Extract all of the data and reproduce it precisely.
------ Information shown
(* ===== verification/Borrow.v ===== *)
(** * Requests that borrow the body

    [jsonrpc/ext.go]'s fast path returns requests whose texts are views into the request
    body, which hertz reuses.  A text is a string of its own or a stretch of a buffer, and
    the memory says what the buffers hold.  [Processors] keeps the texts of the requests
    over a rewrite of the body; this file shows why it may. *)

From S2P Require Import Prelude GoStrings JsonScan JsonRpc.

(** ** Texts in memory *)

Inductive text := Own (s : string) | View (buf start length : nat).
#[export] Instance text_eq_dec : EqDecision text.
Proof. solve_decision. Defined.

Definition memory : Type := gmap nat string.

Definition read (m : memory) (t : text) : string :=
  match t with
  | Own s => s
  | View buf start length => String.substring start length (default "" (m !! buf))
  end.

(** [strings.Clone] and [bytes.Clone]. *)
Definition clone (m : memory) (t : text) : text := Own (read m t).

(** A [RequestObject] as it lies in memory. *)
Record RequestRef := mkRequestRef {
  rr_Jsonrpc : text; rr_Method : text; rr_Params : option text; rr_ID : option text }.

Definition deref (m : memory) (r : RequestRef) : RequestObject :=
  {| ro_Jsonrpc := read m (rr_Jsonrpc r); ro_Method := read m (rr_Method r);
     ro_Params := read m <$> rr_Params r; ro_ID := read m <$> rr_ID r |}.

Definition OwnRequest (m : memory) (r : RequestRef) : RequestRef :=
  mkRequestRef (clone m (rr_Jsonrpc r)) (clone m (rr_Method r)) (clone m <$> rr_Params r) (clone m <$> rr_ID r).

(** A nil request stays nil. *)
Definition OwnRequests (m : memory) (reqs : list (option RequestRef)) : list (option RequestRef) :=
  (λ o : option RequestRef, OwnRequest m <$> o) <$> reqs.

(** ** Views of a body *)

(** The view of the stretch [v] of the body [pre ++ v ++ post]. *)
Definition view_of (buf : nat) (pre v : string) : text := View buf (len pre) (len v).

Lemma read_view_of (m : memory) buf pre v post :
  m !! buf = Some (pre +:+ v +:+ post) → read m (view_of buf pre v) = v.
Proof. intros Hm. unfold read, view_of. rewrite Hm. apply substring_mid. Qed.

Lemma deref_OwnRequest m m' r : deref m' (OwnRequest m r) = deref m r.
Proof. destruct r as [j me [p|] [i|]]; done. Qed.

(** ** Properties *)

(** Requests that were made their own keep their text, whatever is later written to the
    buffers they were parsed from; and what they read as is what they read as before. *)
Theorem own_requests_survive m m' reqs :
  (λ o : option RequestRef, deref m' <$> o) <$> OwnRequests m reqs = (λ o : option RequestRef, deref m <$> o) <$> reqs.
Proof.
  unfold OwnRequests. rewrite <- list_fmap_compose. apply list_fmap_ext. intros i [r|] _; [|done].
  simpl. by rewrite deref_OwnRequest.
Qed.

(** Without that a rewrite shows: the method of a request parsed from the old body reads as
    a stretch of the new one. *)
Theorem borrowed_request_changes :
  let old := request_text "getLatestBlock" "[]" "1" in
  let new := request_text "getBlockByHeight" "[7]" "1" in
  ∃ r, deref {[0%nat := old]} r = {| ro_Jsonrpc := "2.0"; ro_Method := "getLatestBlock"; ro_Params := Some "[]"; ro_ID := Some "1" |} ∧
       ro_Method (deref {[0%nat := new]} r) = "getBlockByHeig".
Proof.
  intros old new. exists (mkRequestRef (View 0 12 3) (View 0 27 14) (Some (View 0 52 2)) (Some (View 0 60 1))).
  split; vm_compute; reflexivity.
Qed.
------------
## Exercise response:
(* ===== verification/Borrow.v ===== *)
(** * Requests that borrow the body

    [jsonrpc/ext.go]'s fast path returns requests whose texts are views into the request
    body, which hertz reuses.  A text is a string of its own or a stretch of a buffer, and
    the memory says what the buffers hold.  [Processors] keeps the texts of the requests
    over a rewrite of the body; this file shows why it may. *)

From S2P Require Import Prelude GoStrings JsonScan JsonRpc.

(** ** Texts in memory *)

Inductive text := Own (s : string) | View (buf start length : nat).
#[export] Instance text_eq_dec : EqDecision text.
Proof. solve_decision. Defined.

Definition memory : Type := gmap nat string.

Definition read (m : memory) (t : text) : string :=
  match t with
  | Own s => s
  | View buf start length => String.substring start length (default "" (m !! buf))
  end.

(** [strings.Clone] and [bytes.Clone]. *)
Definition clone (m : memory) (t : text) : text := Own (read m t).

(** A [RequestObject] as it lies in memory. *)
Record RequestRef := mkRequestRef {
  rr_Jsonrpc : text; rr_Method : text; rr_Params : option text; rr_ID : option text }.

Definition deref (m : memory) (r : RequestRef) : RequestObject :=
  {| ro_Jsonrpc := read m (rr_Jsonrpc r); ro_Method := read m (rr_Method r);
     ro_Params := read m <$> rr_Params r; ro_ID := read m <$> rr_ID r |}.

Definition OwnRequest (m : memory) (r : RequestRef) : RequestRef :=
  mkRequestRef (clone m (rr_Jsonrpc r)) (clone m (rr_Method r)) (clone m <$> rr_Params r) (clone m <$> rr_ID r).

(** A nil request stays nil. *)
Definition OwnRequests (m : memory) (reqs : list (option RequestRef)) : list (option RequestRef) :=
  (λ o : option RequestRef, OwnRequest m <$> o) <$> reqs.

(** ** Views of a body *)

(** The view of the stretch [v] of the body [pre ++ v ++ post]. *)
Definition view_of (buf : nat) (pre v : string) : text := View buf (len pre) (len v).

Lemma read_view_of (m : memory) buf pre v post :
  m !! buf = Some (pre +:+ v +:+ post) → read m (view_of buf pre v) = v.
Proof. intros Hm. unfold read, view_of. rewrite Hm. apply substring_mid. Qed.

Lemma deref_OwnRequest m m' r : deref m' (OwnRequest m r) = deref m r.
Proof. destruct r as [j me [p|] [i|]]; done. Qed.

(** ** Properties *)

(** Requests that were made their own keep their text, whatever is later written to the
    buffers they were parsed from; and what they read as is what they read as before. *)
Theorem own_requests_survive m m' reqs :
  (λ o : option RequestRef, deref m' <$> o) <$> OwnRequests m reqs = (λ o : option RequestRef, deref m <$> o) <$> reqs.
Proof.
  unfold OwnRequests. rewrite <- list_fmap_compose. apply list_fmap_ext. intros i [r|] _; [|done].
  simpl. by rewrite deref_OwnRequest.
Qed.

(** Without that a rewrite shows: the method of a request parsed from the old body reads as
    a stretch of the new one. *)
Theorem borrowed_request_changes :
  let old := request_text "getLatestBlock" "[]" "1" in
  let new := request_text "getBlockByHeight" "[7]" "1" in
  ∃ r, deref {[0%nat := old]} r = {| ro_Jsonrpc := "2.0"; ro_Method := "getLatestBlock"; ro_Params := Some "[]"; ro_ID := Some "1" |} ∧
       ro_Method (deref {[0%nat := new]} r) = "getBlockByHeig".
Proof.
  intros old new. exists (mkRequestRef (View 0 12 3) (View 0 27 14) (Some (View 0 52 2)) (Some (View 0 60 1))).
  split; vm_compute; reflexivity.
Qed.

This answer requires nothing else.